HBCU-UP-TIP Summer (2016) Research Program
Biomathematics and Bioinformatics

2016 summer research

(L to R): Dr. Qing Xia Lee, Dr. Sanjukta Hota, Jerry Brown, Lynnette Robinson, Jiah Toms, Sunteasja Bowen , Sharee Brewer, Shelethia Jordan, Dr. Steven Damo, Dr. Phylis Freeman-junior, Dr. Brian Nelms and Dr. Lei Qian

Abstracts of Summer Research Projects:

Investigating Dopamine Neuron Genes linked to Human Disorder

2016 summer research: Jiah TomsJiah Toms
Biology & Spanish Major
Advisor: Dr. Brian Nelms, Department of Biology
Abstract: Dopamine is a neurotransmitter that controls the central nervous system. Its normal function is to control the frontal lobes of the brain. Studies prove it to have a relationship with human disorders, such as Parkinson’s Disease, ADHD, Drug Addiction, Schizophrenia, and Depression.
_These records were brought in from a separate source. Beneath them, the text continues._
(** The methods of [MsgClientImpl]. *)
Definition msg_methods {PB : Protobuf} {PS : ProtobufSpec PB} : list rpc_method :=
  [mkMethod "zigbeealliance.distributedcomplianceledger.dclauth.Msg" "ProposeAddAccount"
     MsgProposeAddAccount.message MsgProposeAddAccountResponse.message
     (fun rpc => MsgClientImpl.ProposeAddAccount rpc);
   mkMethod "zigbeealliance.distributedcomplianceledger.dclauth.Msg" "ApproveAddAccount"
     MsgApproveAddAccount.message MsgApproveAddAccountResponse.message
     (fun rpc => MsgClientImpl.ApproveAddAccount rpc);
   mkMethod "zigbeealliance.distributedcomplianceledger.dclauth.Msg" "ProposeRevokeAccount"
     MsgProposeRevokeAccount.message MsgProposeRevokeAccountResponse.message
     (fun rpc => MsgClientImpl.ProposeRevokeAccount rpc);
   mkMethod "zigbeealliance.distributedcomplianceledger.dclauth.Msg" "ApproveRevokeAccount"
     MsgApproveRevokeAccount.message MsgApproveRevokeAccountResponse.message
     (fun rpc => MsgClientImpl.ApproveRevokeAccount rpc);
   mkMethod "zigbeealliance.distributedcomplianceledger.dclauth.Msg" "RejectAddAccount"
     MsgRejectAddAccount.message MsgRejectAddAccountResponse.message
     (fun rpc => MsgClientImpl.RejectAddAccount rpc)].

Lemma DclauthTypes_msg_methods_lawful {PB : Protobuf} {PS : ProtobufSpec PB} : Forall method_lawful msg_methods.
Proof. solve_methods. Qed.

(** The methods of [QueryClientImpl]. *)
Definition query_methods {PB : Protobuf} {PS : ProtobufSpec PB} : list rpc_method :=
  [mkMethod "zigbeealliance.distributedcomplianceledger.dclauth.Query" "Account"
     QueryGetAccountRequest.message QueryGetAccountResponse.message
     (fun rpc => QueryClientImpl.Account rpc);
   mkMethod "zigbeealliance.distributedcomplianceledger.dclauth.Query" "AccountAll"
     QueryAllAccountRequest.message QueryAllAccountResponse.message
     (fun rpc => QueryClientImpl.AccountAll rpc);
   mkMethod "zigbeealliance.distributedcomplianceledger.dclauth.Query" "PendingAccount"
     QueryGetPendingAccountRequest.message QueryGetPendingAccountResponse.message
     (fun rpc => QueryClientImpl.PendingAccount rpc);
   mkMethod "zigbeealliance.distributedcomplianceledger.dclauth.Query" "PendingAccountAll"
     QueryAllPendingAccountRequest.message QueryAllPendingAccountResponse.message
     (fun rpc => QueryClientImpl.PendingAccountAll rpc);
   mkMethod "zigbeealliance.distributedcomplianceledger.dclauth.Query" "PendingAccountRevocation"
     QueryGetPendingAccountRevocationRequest.message QueryGetPendingAccountRevocationResponse.message
     (fun rpc => QueryClientImpl.PendingAccountRevocation rpc);
   mkMethod "zigbeealliance.distributedcomplianceledger.dclauth.Query" "PendingAccountRevocationAll"
     QueryAllPendingAccountRevocationRequest.message QueryAllPendingAccountRevocationResponse.message
     (fun rpc => QueryClientImpl.PendingAccountRevocationAll rpc);
   mkMethod "zigbeealliance.distributedcomplianceledger.dclauth.Query" "AccountStat"
     QueryGetAccountStatRequest.message QueryGetAccountStatResponse.message
     (fun rpc => QueryClientImpl.AccountStat rpc);
   mkMethod "zigbeealliance.distributedcomplianceledger.dclauth.Query" "RevokedAccount"
     QueryGetRevokedAccountRequest.message QueryGetRevokedAccountResponse.message
     (fun rpc => QueryClientImpl.RevokedAccount rpc);
   mkMethod "zigbeealliance.distributedcomplianceledger.dclauth.Query" "RevokedAccountAll"
     QueryAllRevokedAccountRequest.message QueryAllRevokedAccountResponse.message
     (fun rpc => QueryClientImpl.RevokedAccountAll rpc);
   mkMethod "zigbeealliance.distributedcomplianceledger.dclauth.Query" "RejectedAccount"
     QueryGetRejectedAccountRequest.message QueryGetRejectedAccountResponse.message
     (fun rpc => QueryClientImpl.RejectedAccount rpc);
   mkMethod "zigbeealliance.distributedcomplianceledger.dclauth.Query" "RejectedAccountAll"
     QueryAllRejectedAccountRequest.message QueryAllRejectedAccountResponse.message
     (fun rpc => QueryClientImpl.RejectedAccountAll rpc)].

Lemma DclauthTypes_query_methods_lawful {PB : Protobuf} {PS : ProtobufSpec PB} : Forall method_lawful query_methods.
Proof. solve_methods. Qed.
The purpose of my research is to determine the correlation between genes found in RNA-Seq to be enriched in C. elegans dopamine neurons with either predicted dopamine neuron functions and or connections to human disorders, such as Parkinson’s Disease, ADHD, Schizophrenia, depression, and drug addiction. We use C. elegans as a model system because of their relative conservative genes that relate worms to humans.  Genes that we find to be related to dopamine functions and human disorders will then be tested in C. elegans by comparing worms without these genes to normal worms.  We have examined a list of 534 differentially expressed genes generated by comparing RNA-Seq data from isolated dopamine neurons and whole worms. We have various bioinformatics tools to find out what genes link to dopamine and human disorders. Some promising genes that we have identified include cpx-1 (Complexin 1), faah-5 (Fatty acid amide hydrolase), K03B4.4 (GTPase-activating protein SynGAP), and C33A12.4 (Ubiquitin carboxyl-terminal hydrolase 28 isoform X12).  From this research we hope to find the relationship between dopamine neuron genes that are linked to human disorders.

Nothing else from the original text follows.